■ Description of the task: The reply should hold every record, copied exactly.

■ Records for processing:

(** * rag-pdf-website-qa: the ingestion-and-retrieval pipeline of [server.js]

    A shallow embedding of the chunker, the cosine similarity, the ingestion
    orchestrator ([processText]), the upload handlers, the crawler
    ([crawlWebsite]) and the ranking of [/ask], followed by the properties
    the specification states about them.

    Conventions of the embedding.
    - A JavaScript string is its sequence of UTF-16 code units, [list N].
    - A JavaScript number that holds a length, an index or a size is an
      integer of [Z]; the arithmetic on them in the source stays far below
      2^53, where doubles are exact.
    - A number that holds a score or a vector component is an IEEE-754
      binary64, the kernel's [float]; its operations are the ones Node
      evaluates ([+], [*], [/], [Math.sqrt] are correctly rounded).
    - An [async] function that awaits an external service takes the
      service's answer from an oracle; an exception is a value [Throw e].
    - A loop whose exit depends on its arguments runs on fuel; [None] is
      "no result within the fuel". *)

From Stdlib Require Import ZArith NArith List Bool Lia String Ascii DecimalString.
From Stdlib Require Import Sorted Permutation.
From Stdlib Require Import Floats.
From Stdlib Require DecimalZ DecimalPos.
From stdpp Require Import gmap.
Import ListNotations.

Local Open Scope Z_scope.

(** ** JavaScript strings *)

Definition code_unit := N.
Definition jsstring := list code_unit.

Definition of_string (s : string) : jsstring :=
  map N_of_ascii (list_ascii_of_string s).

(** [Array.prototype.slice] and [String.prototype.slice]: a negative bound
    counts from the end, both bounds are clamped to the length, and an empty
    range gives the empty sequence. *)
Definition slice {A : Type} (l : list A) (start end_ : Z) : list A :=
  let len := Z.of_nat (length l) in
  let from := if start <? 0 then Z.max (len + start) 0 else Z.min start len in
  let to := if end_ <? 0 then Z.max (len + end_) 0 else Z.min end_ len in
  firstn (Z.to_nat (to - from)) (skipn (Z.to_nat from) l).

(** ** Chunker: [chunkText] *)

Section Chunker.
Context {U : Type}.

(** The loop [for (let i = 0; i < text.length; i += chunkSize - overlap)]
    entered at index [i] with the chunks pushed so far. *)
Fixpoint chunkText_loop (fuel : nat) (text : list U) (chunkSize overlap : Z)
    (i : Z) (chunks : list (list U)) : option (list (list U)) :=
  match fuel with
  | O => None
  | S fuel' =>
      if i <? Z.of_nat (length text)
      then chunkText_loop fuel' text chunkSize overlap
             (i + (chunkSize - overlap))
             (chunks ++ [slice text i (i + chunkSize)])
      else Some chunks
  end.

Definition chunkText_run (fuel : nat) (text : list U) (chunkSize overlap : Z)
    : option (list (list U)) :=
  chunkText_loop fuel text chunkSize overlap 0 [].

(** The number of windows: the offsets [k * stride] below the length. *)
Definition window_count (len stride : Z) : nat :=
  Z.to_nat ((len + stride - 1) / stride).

■ Response to the exercise:
(** * rag-pdf-website-qa: the ingestion-and-retrieval pipeline of [server.js]

    A shallow embedding of the chunker, the cosine similarity, the ingestion
    orchestrator ([processText]), the upload handlers, the crawler
    ([crawlWebsite]) and the ranking of [/ask], followed by the properties
    the specification states about them.

    Conventions of the embedding.
    - A JavaScript string is its sequence of UTF-16 code units, [list N].
    - A JavaScript number that holds a length, an index or a size is an
      integer of [Z]; the arithmetic on them in the source stays far below
      2^53, where doubles are exact.
    - A number that holds a score or a vector component is an IEEE-754
      binary64, the kernel's [float]; its operations are the ones Node
      evaluates ([+], [*], [/], [Math.sqrt] are correctly rounded).
    - An [async] function that awaits an external service takes the
      service's answer from an oracle; an exception is a value [Throw e].
    - A loop whose exit depends on its arguments runs on fuel; [None] is
      "no result within the fuel". *)

From Stdlib Require Import ZArith NArith List Bool Lia String Ascii DecimalString.
From Stdlib Require Import Sorted Permutation.
From Stdlib Require Import Floats.
From Stdlib Require DecimalZ DecimalPos.
From stdpp Require Import gmap.
Import ListNotations.

Local Open Scope Z_scope.

(** ** JavaScript strings *)

Definition code_unit := N.
Definition jsstring := list code_unit.

Definition of_string (s : string) : jsstring :=
  map N_of_ascii (list_ascii_of_string s).

(** [Array.prototype.slice] and [String.prototype.slice]: a negative bound
    counts from the end, both bounds are clamped to the length, and an empty
    range gives the empty sequence. *)
Definition slice {A : Type} (l : list A) (start end_ : Z) : list A :=
  let len := Z.of_nat (length l) in
  let from := if start <? 0 then Z.max (len + start) 0 else Z.min start len in
  let to := if end_ <? 0 then Z.max (len + end_) 0 else Z.min end_ len in
  firstn (Z.to_nat (to - from)) (skipn (Z.to_nat from) l).

(** ** Chunker: [chunkText] *)

Section Chunker.
Context {U : Type}.

(** The loop [for (let i = 0; i < text.length; i += chunkSize - overlap)]
    entered at index [i] with the chunks pushed so far. *)
Fixpoint chunkText_loop (fuel : nat) (text : list U) (chunkSize overlap : Z)
    (i : Z) (chunks : list (list U)) : option (list (list U)) :=
  match fuel with
  | O => None
  | S fuel' =>
      if i <? Z.of_nat (length text)
      then chunkText_loop fuel' text chunkSize overlap
             (i + (chunkSize - overlap))
             (chunks ++ [slice text i (i + chunkSize)])
      else Some chunks
  end.

Definition chunkText_run (fuel : nat) (text : list U) (chunkSize overlap : Z)
    : option (list (list U)) :=
  chunkText_loop fuel text chunkSize overlap 0 [].

(** The number of windows: the offsets [k * stride] below the length. *)
Definition window_count (len stride : Z) : nat :=
  Z.to_nat ((len + stride - 1) / stride).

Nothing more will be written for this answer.